Did you say 3" of snow will close school.
It's an old picture I had to dig out. But you get the idea.









I trim my own horses and have the farrier stop by once every 12 weeks or so to make sure I'm doing OK.

Last fall we used the horses a lot for hunting. The canyon we had to ride up had washed out in a flash flood and was in very bad shape. The old loggin road that had been there for 70 years was now gone.









Since we were up and down that trail daily while hunting. I tried some Sole Guard from Vettec. It's ureathan product that put on the bottom of the hoof. It offers some protection from the rocks. It stayed n place for about two weeks. And it was pretty wet weather during that period. My horses did great with it. No ouchie feet. And I didn't have to put on and take off boots. Give them a good trim and while the feet are clean & dry apply the Sole guard. It only lasted about two weeks. So it's kinda pricey to use all summer. But it worked well for me when I knew I would be working the horses a lot on bad trails for just a couple of weeks.
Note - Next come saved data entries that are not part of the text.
(* ===== verification/SessionCrypto.v ===== *)
(** Session cryptography (shph-core/src/crypto.rs): identity key pairs,
    constant-time comparison, HKDF with its two buffer strategies, the sending
    cipher with its nonce counter and limit, and the receiving cipher with its
    two anti-replay modes, which both implement the [AntiReplay] interface. *)
From stdpp Require Import gmap.
From Stdlib Require Import Sorted.
From S2P Require Import Prelude Error Text Primitives Replay.

(** ** Constant-time comparison *)

Definition constant_time_eq (a b : bytes) : bool :=
  if negb (zlen a =? zlen b) then
    (* the walk over the longer input computes a value that is dropped *)
    let longest := if zlen b <? zlen a then a else b in
    let _sink := fold_left Z.lor longest 0 in
    false
  else fold_left (fun diff '(x, y) => Z.lor diff (Z.lxor x y)) (zip a b) 0 =? 0.

Lemma lor_fold_zero (l : list (Z * Z)) d :
  fold_left (fun diff '(x, y) => Z.lor diff (Z.lxor x y)) l d = 0 <->
  d = 0 /\ Forall (fun p => p.1 = p.2) l.
Proof.
  revert d. induction l as [|[x y] l IH]; intros d; simpl; [intuition|].
  rewrite IH, Z.lor_eq_0_iff, Z.lxor_eq_0_iff, Forall_cons. intuition.
Qed.

Lemma zip_equal (a b : bytes) :
  length a = length b -> Forall (fun p => p.1 = p.2) (zip a b) <-> a = b.
Proof.
  revert b. induction a as [|x a IH]; intros [|y b] Hl; simpl in *; try done.
  rewrite Forall_cons, IH by lia. simpl. split; [intros [-> ->]|intros [= -> ->]]; done.
Qed.

Lemma constant_time_eq_spec a b : constant_time_eq a b = true <-> a = b.
Proof.
  unfold constant_time_eq. destruct (Z.eqb_spec (zlen a) (zlen b)) as [Hl|Hl]; cbn [negb]; cbv iota.
  - rewrite Z.eqb_eq, lor_fold_zero, zip_equal by (unfold zlen in Hl; lia). intuition.
  - split; [done|]. by intros ->.
Qed.
Lemma encode_with_target_cases e ft payload target_len path_mtu :
  config_wf (enc_config e) ->
  (exists err r, encode_with_target ft payload target_len path_mtu e = (Err err, set_rng e r)) \/
  (exists sequence padding r,
     encode_with_target ft payload target_len path_mtu e
     = (Ok (phantom_layout (tier_id (profile (enc_config e))) (enc_generation e)
              (frame_type_u8 ft) sequence payload padding),
        after_frame e r sequence (zlen payload) (zlen padding)) /\
     next_sequence e = Some sequence /\ bytes_ok padding /\
     zlen padding = target_len - 24 - zlen payload /\
     validate (enc_config e) = Ok () /\ validate_path_mtu path_mtu = Ok () /\
     target_len <= path_mtu /\ zlen payload <= PHANTOM_ONE_MAX_PAYLOAD_BYTES /\
     min_padding (enc_config e) <= zlen padding <= max_padding (enc_config e) /\
     zlen padding <= remaining_padding e /\
     (profile_bound (enc_config e) = true ->
        accepts_frame_len (profile (enc_config e)) target_len = true)).
Proof.
  intros Hwf.
  assert (forall err, exists err' r, (@Err bytes err, e) = (Err err', set_rng e r)) as Herr
    by (intros err; exists err, (rng e); by destruct e).
  unfold encode_with_target.
  destruct (validate_cases _ Hwf) as [[err ->]|(Hval & Hpad & _)]; cbn [sbind]; [eauto|].
  rewrite Hval. cbn [sbind].
  destruct (validate_path_mtu_cases path_mtu) as [[err ->]|(Hm & Hmtu)]; cbn [sbind]; [eauto|].
  rewrite Hm. cbn [sbind].
  destruct (validate_payload_length_cases (zlen payload)) as [[err ->]|(-> & Hpl)]; cbn [sbind]; [eauto|].
  destruct (next_sequence e) as [seq|]; cbn [ok_or sbind]; [|eauto].
  pose proof (zlen_nonneg payload).
  unfold PHANTOM_ONE_MAX_PAYLOAD_BYTES, PHANTOM_ONE_MAX_ENVELOPE_BYTES, u16_max,
    PHANTOM_ONE_HEADER_BYTES, PHANTOM_ONE_MAX_PADDING_BYTES, checked_add, checked_sub, try_from,
    usize_max, u64_max in *.
  rewrite (proj2 (Z.leb_le (24 + zlen payload) _)) by lia. cbn [ok_or sbind].
  destruct (Z.leb_spec (24 + zlen payload) target_len); cbn [ok_or sbind]; [|eauto].
  case_if; [eauto|]. bool_prop.
  destruct (profile_bound (enc_config e) && _) eqn:Hcanon; [eauto|].
  rewrite (proj2 (Z.leb_le target_len _)) by lia. cbn [ok_or sbind].
  rewrite (proj2 (Z.leb_le (zlen payload) _)) by lia. cbn [ok_or sbind].
  rewrite resize_nil, write_header_ok by lia. cbn [sbind]. rewrite app_assoc.
  set (pre := phantom_header _ _ _ _ _ _ ++ payload).
  assert (zlen pre = 24 + zlen payload) as Hpre by (unfold pre; rewrite zlen_app, zlen_phantom_header; lia).
  set (m := target_len - 24 - zlen payload).
  rewrite slice_from_ok by zl. cbn [sbind]. rewrite zdrop_app by done.
  pose proof (rng_fill_len (zlen (zreplicate m 0)) (rng e)) as Hfill.
  destruct (rng_fill _ (rng e)) as [[padding|] r]; simpl in Hfill; [|eauto].
  destruct (Hfill padding eq_refl) as [Hlen Hok]. rewrite zlen_zreplicate in Hlen.
  right. exists seq, padding, r. replace target_len with (24 + zlen payload + m) at 1 by lia.
  rewrite copy_into_tail by lia. cbn [sbind].
  assert (zlen padding = m) as Hm' by lia.
  split; [|repeat split; (done || lia || (intros Hb; rewrite Hb in Hcanon; simpl in Hcanon; by bool_prop))].
  unfold phantom_layout, after_frame, pre, set_rng. cbn [rng enc_generation metrics].
  rewrite Hm'. replace (24 + zlen payload + m) with target_len by lia.
  replace (target_len - (24 + zlen payload)) with m by lia. rewrite <- app_assoc. unfold checked_add, u64_max. reflexivity.
Qed.

(** A selected target is encodable: after [target_size] only randomness can
    fail. *)
Lemma encode_cases e ft payload path_mtu :
  config_wf (enc_config e) ->
  (exists err r, encode ft payload path_mtu e = (Err err, set_rng e r)) \/
  (exists sequence padding r,
     encode ft payload path_mtu e
     = (Ok (phantom_layout (tier_id (profile (enc_config e))) (enc_generation e)
              (frame_type_u8 ft) sequence payload padding),
        after_frame e r sequence (zlen payload) (zlen padding)) /\
     next_sequence e = Some sequence /\ bytes_ok padding /\
     validate (enc_config e) = Ok () /\ validate_path_mtu path_mtu = Ok () /\
     24 + zlen payload + zlen padding <= path_mtu /\
     zlen payload <= PHANTOM_ONE_MAX_PAYLOAD_BYTES /\
     min_padding (enc_config e) <= zlen padding <= max_padding (enc_config e) /\
     zlen padding <= remaining_padding e /\
     (profile_bound (enc_config e) = true ->
        accepts_frame_len (profile (enc_config e)) (24 + zlen payload + zlen padding) = true)).
Proof.
  intros Hwf. unfold encode.
  destruct (target_size_cases e (zlen payload) path_mtu Hwf (zlen_nonneg payload))
    as [[err ->]|(t & r1 & -> & Ht)]; cbn [sbind].
  { left. exists err, (rng e). by destruct e. }
  destruct (encode_with_target_cases (set_rng e r1) ft payload t path_mtu Hwf)
    as [(err & r & ->)|(seq & padding & r & -> & Hs)]; [left; by exists err, r|].
  right. exists seq, padding, r. split; [done|]. cbn [set_rng next_sequence enc_config] in Hs.
  destruct Hs as (Hn & Hb & Hl & Hv & Hm & Hmtu & Hp & Hpad & Hrem & Hc).
  replace t with (24 + zlen payload + zlen padding) in * by lia.
  repeat split; (done || lia).
Qed.
End Encode.

(** *** Decoding *)

(** What [decode_parts] checks of a header whose fields have been read. *)
Definition check_fields (c : PhantomOneConfig) (expected_generation path_mtu len : Z)
    (magic : bytes) (version id generation ft sequence payload_len target_len reserved : Z)
  : result DecodedPhantomOneParts :=
  if negb (bytes_eqb magic PHANTOM_ONE_MAGIC) then Err (protocol "Phantom One magic mismatch")
  else if negb (version =? PHANTOM_ONE_VERSION) then Err (protocol "Phantom One version mismatch")
  else
    let? prof := ok_or (tier_from_id id)
                   (protocol "Phantom One profile identifier is unsupported") in
    if negb (bool_decide (prof = profile c))
    then Err (protocol "Phantom One profile does not match session policy")
    else if negb (generation =? expected_generation)
    then Err (protocol "Phantom One generation mismatch")
    else
      let? frame_type := frame_type_try_from ft in
      if negb (reserved =? 0) || false
      then Err (protocol "Phantom One reserved header bytes are non-canonical")
      else if negb (target_len =? len)
      then Err (protocol "Phantom One target length does not match datagram length")
      else if path_mtu <? target_len
      then Err (protocol "Phantom One target length exceeds path MTU")
      else
        do? validate_payload_length payload_len;
        let? payload_end := ok_or (checked_add usize_max PHANTOM_ONE_HEADER_BYTES payload_len)
                              (protocol "Phantom One payload length overflow") in
        if target_len <? payload_end
        then Err (protocol "Phantom One payload is truncated by target length")
        else
          let padding_len := target_len - payload_end in
          if (padding_len <? min_padding c) || (max_padding c <? padding_len)
          then Err (protocol "Phantom One padding is outside the configured bounds")
          else if profile_bound c && negb (accepts_frame_len prof target_len)
          then Err (protocol "Phantom One target is outside the selected profile's canonical size classes")
          else Ok (mkParts prof generation frame_type sequence payload_len target_len
                     padding_len payload_end).

Lemma list_24 {A} (l : list A) :
  24 <= zlen l ->
  exists a0 a1 a2 a3 a4 a5 a6 a7 a8 a9 a10 a11 a12 a13 a14 a15 a16 a17 a18 a19 a20 a21 a22 a23 r,
    l = [a0; a1; a2; a3; a4; a5; a6; a7; a8; a9; a10; a11; a12; a13; a14; a15; a16; a17; a18;
         a19; a20; a21; a22; a23] ++ r.
Proof.
  intros H. do 24 (destruct l as [|? l]; [unfold zlen in H; simpl in H; lia|]).
  repeat eexists.
Qed.

(** Decoding a datagram long enough to hold a header: the fields are read from
    fixed positions, without panics. *)
Lemma decode_parts_fields d g mtu c :
  validate c = Ok () -> validate_path_mtu mtu = Ok () -> 24 <= zlen d <= mtu ->
  exists magic version id generation ft sequence plen tlen reserved rest,
    d = magic ++ [version] ++ [id] ++ generation ++ [ft] ++ sequence ++ plen ++ tlen
        ++ [reserved] ++ rest /\
    length magic = 4%nat /\ length generation = 4%nat /\ length sequence = 8%nat /\
    length plen = 2%nat /\ length tlen = 2%nat /\
    decode_parts d g mtu c
    = check_fields c g mtu (zlen d) magic version id (be_val generation) ft (be_val sequence)
        (be_val plen) (be_val tlen) reserved.
Proof.
  intros Hv Hm [Hlo Hhi].
  assert (E : decode_parts d g mtu c =
    (let? magic := slice d 0 MAGIC_END in
     let? version := index d VERSION_OFFSET in
     let? id := index d PROFILE_OFFSET in
     let? generation := be_at d GENERATION_OFFSET 4 in
     let? ft := index d FRAME_TYPE_OFFSET in
     let? sequence := be_at d SEQUENCE_OFFSET 8 in
     let? plen := be_at d PAYLOAD_LENGTH_OFFSET 2 in
     let? tlen := be_at d TARGET_LENGTH_OFFSET 2 in
     let? reserved := index d RESERVED_OFFSET in
     check_fields c g mtu (zlen d) magic version id generation ft sequence plen tlen reserved)).
  { destruct (list_24 d Hlo) as (a0 & a1 & a2 & a3 & a4 & a5 & a6 & a7 & a8 & a9 & a10 & a11 & a12
      & a13 & a14 & a15 & a16 & a17 & a18 & a19 & a20 & a21 & a22 & a23 & r & ->).
    unfold decode_parts. rewrite Hv, Hm. cbn [rbind].
    unfold PHANTOM_ONE_HEADER_BYTES at 1. rewrite (proj2 (Z.ltb_ge _ 24)) by lia.
    rewrite (proj2 (Z.ltb_ge mtu _)) by lia. cbn [orb]; cbv iota.
    rewrite !slice_ok by (unfold MAGIC_END, RESERVED_OFFSET, PHANTOM_ONE_HEADER_BYTES; lia).
    cbn [app]. reflexivity. }
  destruct (list_24 d Hlo) as (a0 & a1 & a2 & a3 & a4 & a5 & a6 & a7 & a8 & a9 & a10 & a11 & a12
      & a13 & a14 & a15 & a16 & a17 & a18 & a19 & a20 & a21 & a22 & a23 & r & ->).
  exists [a0; a1; a2; a3], a4, a5, [a6; a7; a8; a9], a10, [a11; a12; a13; a14; a15; a16; a17; a18],
    [a19; a20], [a21; a22], a23, r.
  repeat (split; [reflexivity|]). rewrite E.
  rewrite slice_ok by (unfold MAGIC_END; lia). reflexivity.
Qed.

Lemma frame_type_round_trip ft : frame_type_try_from (frame_type_u8 ft) = Ok ft.
Proof. by destruct ft. Qed.

Lemma frame_type_inv v ft : frame_type_try_from v = Ok ft -> v = frame_type_u8 ft.
Proof. unfold frame_type_try_from. repeat case_if; bool_prop; intros [= <-]; done. Qed.

Lemma tier_from_id_inv id t : tier_from_id id = Some t -> id = tier_id t.
Proof. unfold tier_from_id. intros H. repeat case_match; simplify_eq; done. Qed.

(** The conditions [decode_parts] imposes on the lengths and on the policy. *)
Definition sizes_ok (c : PhantomOneConfig) (mtu plen padlen : Z) : Prop :=
  24 + plen + padlen <= mtu /\ plen <= PHANTOM_ONE_MAX_PAYLOAD_BYTES /\
  min_padding c <= padlen <= max_padding c /\
  (profile_bound c = true -> accepts_frame_len (profile c) (24 + plen + padlen) = true).

Lemma check_fields_ok c g mtu len magic version id generation ft sequence plen tlen reserved parts :
  0 <= plen -> 0 <= min_padding c -> len <= mtu ->
  check_fields c g mtu len magic version id generation ft sequence plen tlen reserved = Ok parts <->
  exists frame_type padlen,
    magic = PHANTOM_ONE_MAGIC /\ version = PHANTOM_ONE_VERSION /\ id = tier_id (profile c) /\
    generation = g /\ ft = frame_type_u8 frame_type /\ reserved = 0 /\ tlen = len /\
    len = 24 + plen + padlen /\ sizes_ok c mtu plen padlen /\
    parts = mkParts (profile c) g frame_type sequence plen len padlen (24 + plen).
Proof.
  intros Hp Hmin Hlen. unfold sizes_ok, check_fields.
  unfold validate_payload_length, checked_add, PHANTOM_ONE_HEADER_BYTES. split.
  - intros H. guards H. injection H as <-.
    repeat match goal with
    | E : tier_from_id _ = Some _ |- _ => apply tier_from_id_inv in E
    | E : frame_type_try_from _ = Ok _ |- _ => apply frame_type_inv in E
    end.
    guards Heqr0. destruct (_ <=? usize_max); [|done]. injection Heqo0 as <-. subst. exists a, (len - (24 + plen)).
    repeat (split; [done || lia|]). split; [|f_equal; lia].
    repeat (split; [done || lia|]). intros Hb.
    replace (24 + plen + (len - (24 + plen))) with len by lia.
    destruct (accepts_frame_len _ len); [done|]. rewrite Hb in *. done.
  - intros (ftype & padlen & -> & -> & -> & -> & -> & -> & -> & Hl & (Hmtu & Hmax & Hpad & Hacc) & ->).
    unfold PHANTOM_ONE_MAX_PAYLOAD_BYTES, PHANTOM_ONE_MAX_ENVELOPE_BYTES, u16_max,
      PHANTOM_ONE_HEADER_BYTES in *.
    rewrite bytes_eqb_refl, Z.eqb_refl, tier_from_id_id. cbn [negb ok_or rbind].
    rewrite bool_decide_eq_true_2, Z.eqb_refl, frame_type_round_trip, Z.eqb_refl by done.
    cbn [negb orb rbind]. rewrite Z.eqb_refl. cbn [negb].
    rewrite !(proj2 (Z.ltb_ge _ _)) by lia. cbn [orb rbind].
    rewrite (proj2 (Z.leb_le (24 + plen) _)) by (unfold usize_max, u64_max; lia). cbn [ok_or rbind].
    rewrite !(proj2 (Z.ltb_ge _ _)) by lia. cbn [orb].
    replace (len - (24 + plen)) with padlen by lia.
    destruct (profile_bound c); [|done]. rewrite Hl, Hacc by done. done.
Qed.

Lemma check_fields_no_panic c g mtu len magic version id generation ft sequence plen tlen reserved :
  no_panic (check_fields c g mtu len magic version id generation ft sequence plen tlen reserved).
Proof.
  unfold check_fields, no_panic, frame_type_try_from, validate_payload_length.
  repeat (case_if; [done|]; cbn [rbind]) || idtac.
  repeat first [ progress cbn [rbind ok_or] | case_if; try done
               | match goal with |- context [ok_or ?o _] => destruct o end; try done ].
Qed.

Lemma validate_total c : config_wf c -> no_panic (validate c).
Proof.
  intros Hwf. unfold no_panic. destruct (validate_cases c Hwf) as [[e ->]|(-> & _)]; done.
Qed.

Lemma decode_parts_bounds d g mtu c parts :
  decode_parts d g mtu c = Ok parts ->
  validate c = Ok () /\ validate_path_mtu mtu = Ok () /\ 24 <= zlen d <= mtu.
Proof.
  unfold decode_parts. intros H.
  destruct (validate c) as [[]|e|]; cbn [rbind] in H; [|done..].
  destruct (validate_path_mtu mtu) as [[]|e|]; cbn [rbind] in H; [|done..].
  unfold PHANTOM_ONE_HEADER_BYTES in H at 1. case_if. bool_prop. done.
Qed.
(* ===== verification/TcpTransport.v ===== *)
(** Encrypted framing over TCP (shph-transport/src/lib.rs): the sender that
    pads, encrypts and length-prefixes a payload, the incremental
    [TcpFrameReader] that survives short reads and timeouts, and the receiver
    that undoes the layers.  The socket is a byte queue in each direction with
    an explicit schedule of read and write events. *)
From S2P Require Import Prelude Error Text Primitives Replay Obfuscation SessionCrypto PhantomOne.

Definition MAX_FRAME_BYTES : Z := 64 * 1024.
Definition SHROUD_AEAD_OVERHEAD : Z := 12 + 16.
Definition MAX_TCP_PAYLOAD_BYTES : Z := MAX_FRAME_BYTES - SHROUD_AEAD_OVERHEAD.
Definition PHANTOM_ONE_TCP_PATH_MTU : Z := MAX_TCP_PAYLOAD_BYTES.

(** ** The socket *)

Inductive IoErrorKind :=
  | IoTimedOut | IoWouldBlock | IoUnexpectedEof | IoBrokenPipe | IoConnectionAborted
  | IoConnectionReset | IoNotConnected | IoOther (text : string).

Definition map_io_error (kind : IoErrorKind) : ShphError :=
  match kind with
  | IoTimedOut | IoWouldBlock => Timeout
  | IoUnexpectedEof | IoBrokenPipe | IoConnectionAborted | IoConnectionReset
  | IoNotConnected => ConnectionClosed
  | IoOther text => Io text
  end.

(** What the next [read] of the receiving half does: deliver up to [k] of the
    bytes in flight (none at the end of the stream), be interrupted, or fail. *)
Inductive ReadEvent := Deliver (k : Z) | Interrupted | Failed (kind : IoErrorKind).

Record RxStream := mkRxStream { rx : bytes; rx_events : list ReadEvent }.

(** What the next [write_all] or [flush] does: succeed, or fail after [n]
    bytes.  An exhausted schedule succeeds. *)
Inductive WriteEvent := Written | Broken (n : Z) (kind : IoErrorKind).

Record TxStream := mkTxStream { tx : bytes; tx_events : list WriteEvent }.

Definition write_tcp_all_or_closed (payload : bytes) (s : TxStream) : result unit * TxStream :=
  match tx_events s with
  | [] => (Ok (), mkTxStream (tx s ++ payload) [])
  | Written :: evs => (Ok (), mkTxStream (tx s ++ payload) evs)
  | Broken n kind :: evs => (Err (map_io_error kind), mkTxStream (tx s ++ ztake n payload) evs)
  end.

(** ** Sending *)

Section Sender.
Context {R : Type} `{RngOps R, AeadOps}.

(** [os_rng] is the operating system's generator. *)
Record SecureTcpSender := mkSecureTcpSender {
  s_stream : TxStream;
  s_cipher : SendCipher;
  s_padding_profile : option ProfileTier;
  s_padding_padder : option (ProfilePadder R);
  s_padding_buffer : bytes;
  s_phantom_one_encoder : option (PhantomOneEncoder R);
  os_rng : R
}.

Definition validate_tcp_payload (payload : bytes) : result unit :=
  if MAX_TCP_PAYLOAD_BYTES <? zlen payload
  then Err (Protocol ("TCP payload exceeds the " +:+ show MAX_TCP_PAYLOAD_BYTES +:+ "-byte frame capacity"))
  else Ok ().

(** The padding stage: the framed payload and the sender's generators after it. *)
Definition frame_payload (payload : bytes) (s : SecureTcpSender) : result bytes * SecureTcpSender :=
  match s_padding_profile s, s_padding_padder s with
  | Some _, Some padder =>
      let '(res, (buffer, padder)) := apply_into payload (s_padding_buffer s) padder in
      (rbind res (fun _ => Ok buffer),
       mkSecureTcpSender (s_stream s) (s_cipher s) (s_padding_profile s) (Some padder) buffer
         (s_phantom_one_encoder s) (os_rng s))
  | Some profile, None =>
      let '(res, (buffer, r)) :=
        apply_profile_into_with_rng profile payload (s_padding_buffer s) (os_rng s) in
      (rbind res (fun _ => Ok buffer),
       mkSecureTcpSender (s_stream s) (s_cipher s) (s_padding_profile s) None buffer
         (s_phantom_one_encoder s) r)
  | None, padder =>
      match s_phantom_one_encoder s with
      | Some encoder =>
          let '(res, (buffer, encoder)) :=
            encode_into Data payload PHANTOM_ONE_TCP_PATH_MTU (s_padding_buffer s) encoder in
          (rbind res (fun _ => Ok buffer),
           mkSecureTcpSender (s_stream s) (s_cipher s) None padder buffer (Some encoder) (os_rng s))
      | None => (Ok payload, s)
      end
  end.

Definition with_cipher (c : SendCipher) (s : SecureTcpSender) : SecureTcpSender :=
  mkSecureTcpSender (s_stream s) c (s_padding_profile s) (s_padding_padder s)
    (s_padding_buffer s) (s_phantom_one_encoder s) (os_rng s).
Definition with_stream (t : TxStream) (s : SecureTcpSender) : SecureTcpSender :=
  mkSecureTcpSender t (s_cipher s) (s_padding_profile s) (s_padding_padder s)
    (s_padding_buffer s) (s_phantom_one_encoder s) (os_rng s).
(** [ZeroizeOnDrop] empties the padding buffer when the call returns. *)
Definition drop_padding (s : SecureTcpSender) : SecureTcpSender :=
  mkSecureTcpSender (s_stream s) (s_cipher s) (s_padding_profile s) (s_padding_padder s)
    [] (s_phantom_one_encoder s) (os_rng s).

Definition on_cipher (framed : bytes) (s : SecureTcpSender) : result bytes * SecureTcpSender :=
  let '(res, c) := encrypt framed (s_cipher s) in (res, with_cipher c s).
Definition on_stream (data : bytes) (s : SecureTcpSender) : result unit * SecureTcpSender :=
  let '(res, t) := write_tcp_all_or_closed data (s_stream s) in (res, with_stream t s).

Definition write_encrypted_tcp_frame (payload : bytes) (s : SecureTcpSender)
  : result unit * SecureTcpSender :=
  let '(res, s) :=
    (let! _ok, s := (validate_tcp_payload payload, s) in
     if bool_decide (is_Some (s_phantom_one_encoder s))
        && (bool_decide (is_Some (s_padding_profile s)) || bool_decide (is_Some (s_padding_padder s)))
     then (Err (Protocol "Phantom One cannot be combined with the legacy TCP padding profile"), s)
     else
       let! framed, s := frame_payload payload s in
       let! encrypted, s := on_cipher framed s in
       let! len, s := (ok_or (try_from u32_max (zlen encrypted))
                         (Protocol "encrypted frame length overflows u32"), s) in
       let! _ok, s := on_stream (be_bytes 4 len) s in
       let! _ok, s := on_stream encrypted s in
       on_stream [] s (* flush *)) in
  (res, drop_padding s).
Lemma honest_derive k k' p x y m h initiator policy now ss ct :
  honest_material k p x m -> honest_hello k' p y h -> pqc_ct_b64 h = None ->
  fresh (fst now) h -> fresh (snd now) h ->
  mkPeerPin (public k') (signing_public k') ∈ pins policy -> pq_ready p m ss ct ->
  derive_shared (local_ephemeral m) (p_ephemeral y) <> zreplicate 32 0 ->
  verify_and_derive k m h initiator policy now
  = derive_state p initiator x y ct
      (derive_shared (local_ephemeral m) (p_ephemeral y) ++ default (zreplicate 32 0) ss).
Proof.
  intros Hm Hh Hct Hf1 Hf2 Hpin (Hs & Hc & Hpq) Hne.
  unfold verify_and_derive, verify_and_derive_with_profile.
  rewrite (honest_accept k k' p x y) by done. rewrite (hm_profile _ _ _ _ Hm). cbn [rbind].
  rewrite (proj2 (check_hello_profile_ok _ _ _)) by apply (hh_profile _ _ _ _ Hh).
  rewrite (proj2 (check_hello_profile_ok _ _ _))
    by apply (hh_profile _ _ _ _ (hm_hello _ _ _ _ Hm)).
  cbn [rbind]. rewrite (honest_decode _ _ _ _ _ Hh Hf2). cbn [rbind].
  rewrite (honest_signature _ _ _ _ Hh). cbn [rbind].
  change (peer_ephemeral_raw (peer_of y)) with (p_ephemeral y).
  rewrite bool_decide_eq_false_2 by done.
  assert (bind_pq_shared m = Ok ss /\ bind_pq_ciphertext m = Ok ct) as [-> ->].
  { unfold bind_pq_shared, bind_pq_ciphertext. rewrite (hm_profile _ _ _ _ Hm), Hs, Hc.
    destruct ss as [s|], ct as [c|]; try done; [|by rewrite Hpq].
    destruct Hpq as (-> & _ & Hl). cbn [ok_or rbind]. by rewrite (proj2 (Z.eqb_eq _ _) Hl). }
  cbn [rbind]. rewrite combine_shared_ok; [|apply x25519_dh_len|destruct ss as [s|], ct; try done; apply Hpq].
  cbn [rbind].
  assert (local_party m = Ok x) as ->.
  { destruct (hm_hello _ _ _ _ Hm) as [_ Hx (? & ? & ? & ? & ?) _ _ (Ei & Es & Ee & En & Eq & Et) _].
    destruct Hx as (? & ? & ? & ? & _). unfold local_party.
    rewrite Ei, Es, Ee, Eq, Et, !decode_32_encode by done. cbn [rbind].
    rewrite decode_optional_encode by done. cbn [rbind]. rewrite <- (hm_nonce _ _ _ _ Hm).
    by destruct x. }
  cbn [rbind]. by rewrite (honest_peer_party _ _ _ _ Hh).
Qed.
End Honest.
As you can see this was pretty rocky and nasty trail










But there is nothing quite like being on top of the mountain as the sun comes up.


----------



## Grahamstephani (Sep 22, 2007)

Can't really help you much on the decision of barefoot vs. shod because my 3yo isn't out on the trails yet and you don't need shoes in a soft and cushy arena, but I agree with Eolith. It's hard to give advice when you don't actually know the horse. There's too many variables to account for. Maybe try waiting for summer and testing out the trails to see how your horses fare before you make the decision? Anyways, I just wanted to say "hi" to fellow Washingtonians. I'm about 40 miles north of Seattle.


----------



## Pinto Pony (Jul 28, 2008)

Painted Horse, those are amazing photos. You got more info of that snow pic? How much snow was it, looks like 12 or more feet!!! Where was it at and when was it?


----------



## Painted Horse (Dec 29, 2006)

I owned that black truck back in 1980 - 1981. so it had to be one of those two years. It was along side the road where the snow plows had kept the road cleared all winter. So nobody dug through that much snow all at once. They probably cleared 2-3 feet every storm. So the road stayed open but the snow along the side of the road piled up.

It was up near one of the ski resort if I remember right. We get a lot of snow here at home, but it melts off between storms and never accumulates like that, So it had to be at a higher elevation. Alta and some of the other Utah resorts boast about getting at 500 inches of snow each year and everybody remembers the years when they get 800+ inches. So even with the melting and compressing of snow weight you could have 10-12 feet of snow still hanging around in late March.


----------



## Pinto Pony (Jul 28, 2008)

Wow, that is alot of snow and I love the old pic!  Thanks for the info on it


----------